17G-10 |
|
S. SATHIVEL, Fishery Industrial Technology Center, Univ. of Alaska, Fairbanks, School of Fisheries & Ocean Sciences, 118 Trident Way, Kodiak, AK 99615-7401 In Alaska over one million metric tons of Walleye Pollock (Theragra chalcogramma) is harvested annually. Pollock byproducts including liver and other viscera components are often made into fish meal and fish oil. Much of the oil in Pollock is found in the liver and viscera. There is little information available on rheology properties, melting point, specific heat capacity, enthalpy, and color of oils from Pollock. The objective of this study was to evaluate rheological properties, melting point, specific heat capacity (Cp), and enthalpy color of oil Pollock.
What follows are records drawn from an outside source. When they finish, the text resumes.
Definition plan_guard (p : MemoryCheckpointPlan) : bool :=
  negb (p_format p =? 1)
  || bool_decide (generation p = [])
  || bool_decide (owner p = [])
  || bool_decide (p_provider p = [])
  || (p_provider_abi p <=? 0)
  || bool_decide (layout_digests p = [])
  || bool_decide (participants p = [])
  || negb (bool_decide (sorted_set str_leb (participants p) = participants p))
  || negb (bool_decide (owner p ∈ participants p))
  || bool_decide (quiescence_evidence p = [])
  || bool_decide (actions p = [])
  || negb (bool_decide (sorted_set digest_leb (layout_digests p) = layout_digests p))
  || negb (bool_decide (sorted_set name_policy_leb (policies p) = policies p))
  || has_dups (fst <$> layout_digests p)
  || has_dups (fst <$> policies p)
  || negb (set_eqb (fst <$> layout_digests p) (fst <$> policies p))
  || has_dups (actions p)
  || has_dups (transport_actions p)
  || existsb (λ v, v <? 0) [mapped_bytes_before p; mapped_bytes_after p;
                            reserved_bytes_before p; reserved_bytes_after p].

Definition plan_validate (p : MemoryCheckpointPlan) : res unit :=
  _ ← raise_if (plan_guard p) ValueError "memory checkpoint plan is invalid";
  digest ← canonical_digest (plan_fields p);
  raise_if (negb (bool_decide (plan_digest p = digest)))
    ValueError "memory checkpoint plan digest does not match plan".

Fixpoint check_layouts (provider : pystr) (abi : Z) (layouts : list MemoryLayoutDescriptor) : res unit :=
  match layouts with
  | [] => mret tt
  | l :: layouts' =>
      _ ← layout_validate l;
      _ ← raise_if (negb (bool_decide (l_provider l = provider)) || negb (l_provider_abi l =? abi))
            ValueError "memory checkpoint layout provider differs from plan provider";
      check_layouts provider abi layouts'
  end.

(** [MemoryCheckpointPlan.create(...)] *)
Definition plan_create (gen own provider : pystr) (provider_abi : Z)
    (layouts : list MemoryLayoutDescriptor) (acts : list MemoryCheckpointAction)
    (mapped_before mapped_after reserved_before reserved_after : Z)
    (transport : list MemoryTransportAction) (parts : list pystr) (evidence : pystr)
    (terminal abort : bool) : res MemoryCheckpointPlan :=
  _ ← check_layouts provider provider_abi layouts;
  let draft digest :=
    Plan 1 gen own provider provider_abi
      (py_sorted digest_leb ((λ l, (r_name (region l), layout_digest l)) <$> layouts))
      (py_sorted name_policy_leb ((λ l, (r_name (region l), r_policy (region l))) <$> layouts))
      acts mapped_before mapped_after reserved_before reserved_after transport
      (sort_str parts) evidence terminal abort digest in
  digest ← canonical_digest (plan_fields (draft []));
  let plan := draft digest in
  _ ← plan_validate plan;
  mret plan.

(** ** Admission of one provider's plan *)

(** What the admission uses of a provider: its capabilities and, when it has one,
    the [prepare_checkpoint] operation, whose answer may be some other object
    ([None]). *)
Record provider := Provider {
  capabilities : ProviderCapabilities;
  prepare_checkpoint : option (list MemoryRegion → pystr → res (option MemoryCheckpointPlan));
}.

Definition action_requirements (a : MemoryCheckpointAction) : list string :=
  match a with
  | RETAIN => []
  | RELEASE_BACKING => ["release_backing_retain_va"]
  | UNMAP_PAGES => ["page_granular_mapping"]
  | REMAP_PAGES => ["page_granular_mapping"; "exact_address_reservation"]
  | REPLAY_MAPPING => ["mapping_recipe_replay"; "exact_address_reservation"]
  end%string.

Fixpoint require_all (c : ProviderCapabilities) (names : list string) (operation : string) : res unit :=
  match names with
  | [] => mret tt
  | n :: names' => _ ← require c n operation; require_all c names' operation
  end.
(* ===== verification/MemorySpec.v ===== *)
(** * What the memory contracts guarantee

    Digest binding of layouts and plans, creation and validation, admission by
    [require_checkpoint_plan], and agreement across ranks. *)

From S2P Require Import Prelude PyFloat PyJson PyJsonFacts Hash Memory.

(** ** Enumerations are determined by their values *)

Lemma policy_value_inj p q : policy_value p = policy_value q → p = q.
Proof. by destruct p, q. Qed.
Lemma kind_value_inj p q : kind_value p = kind_value q → p = q.
Proof. by destruct p, q. Qed.
Lemma action_value_inj p q : action_value p = action_value q → p = q.
Proof. by destruct p, q. Qed.
Lemma transport_value_inj p q : transport_value p = transport_value q → p = q.
Proof. by destruct p, q. Qed.

#[global] Instance policy_total : TotalLeb policy_leb.
Proof.
  split; unfold policy_leb; [intros; apply leb_total|intros x y z; apply leb_trans|].
  intros x y ??. by apply policy_value_inj, leb_antisym.
Qed.

(** ** Digests *)

Lemma canonical_digest_Ok v d : canonical_digest v = Ok d →
  has_nan v = false ∧ d = lit "sha256:" ++ hexdigest (dumps canonical_style v).
Proof. unfold canonical_digest, canonical_json. intros. by res_inv. Qed.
Pollock oil was collected from a large fish meal producer in Alaska during the Pollock season between late March to early April (LO). Pollock oils were also made in the University of Alaska pilot plant from Pollock viscera (VO). The oil samples were tested for rheological properties using a rheometer at –4, 0, and 25 C. Differential Scanning Calorimetry (TA instruments) was used to determine melting point, Cp, and enthalpy of the oils. Oil melting points ranged from –32.9 to 6.2 and –34.4 to 14.48 C for VO and LO, respectively. Two very notable melting points were observed at –13.5 C and –1.4 C for VO. LO had only one notable melting point at –12.1 C. The enthalpy was 34.8 j/g for VO and 31.6 j/g for LO. A Cp (j/g °C) range of 0.6 to 3.5 was found for LO and 1.4 to 4.6 for VO. The oils exhibited Newtonian flow behavior. At –4 C Pollock oil from the LO generated higher apparent viscosity than VO oil samples. The color of LO was more yellowish than VO. Knowledge of physical properties of the Pollock oils is essential for the design of proper unit operations, quality evaluation, and production cost analysis.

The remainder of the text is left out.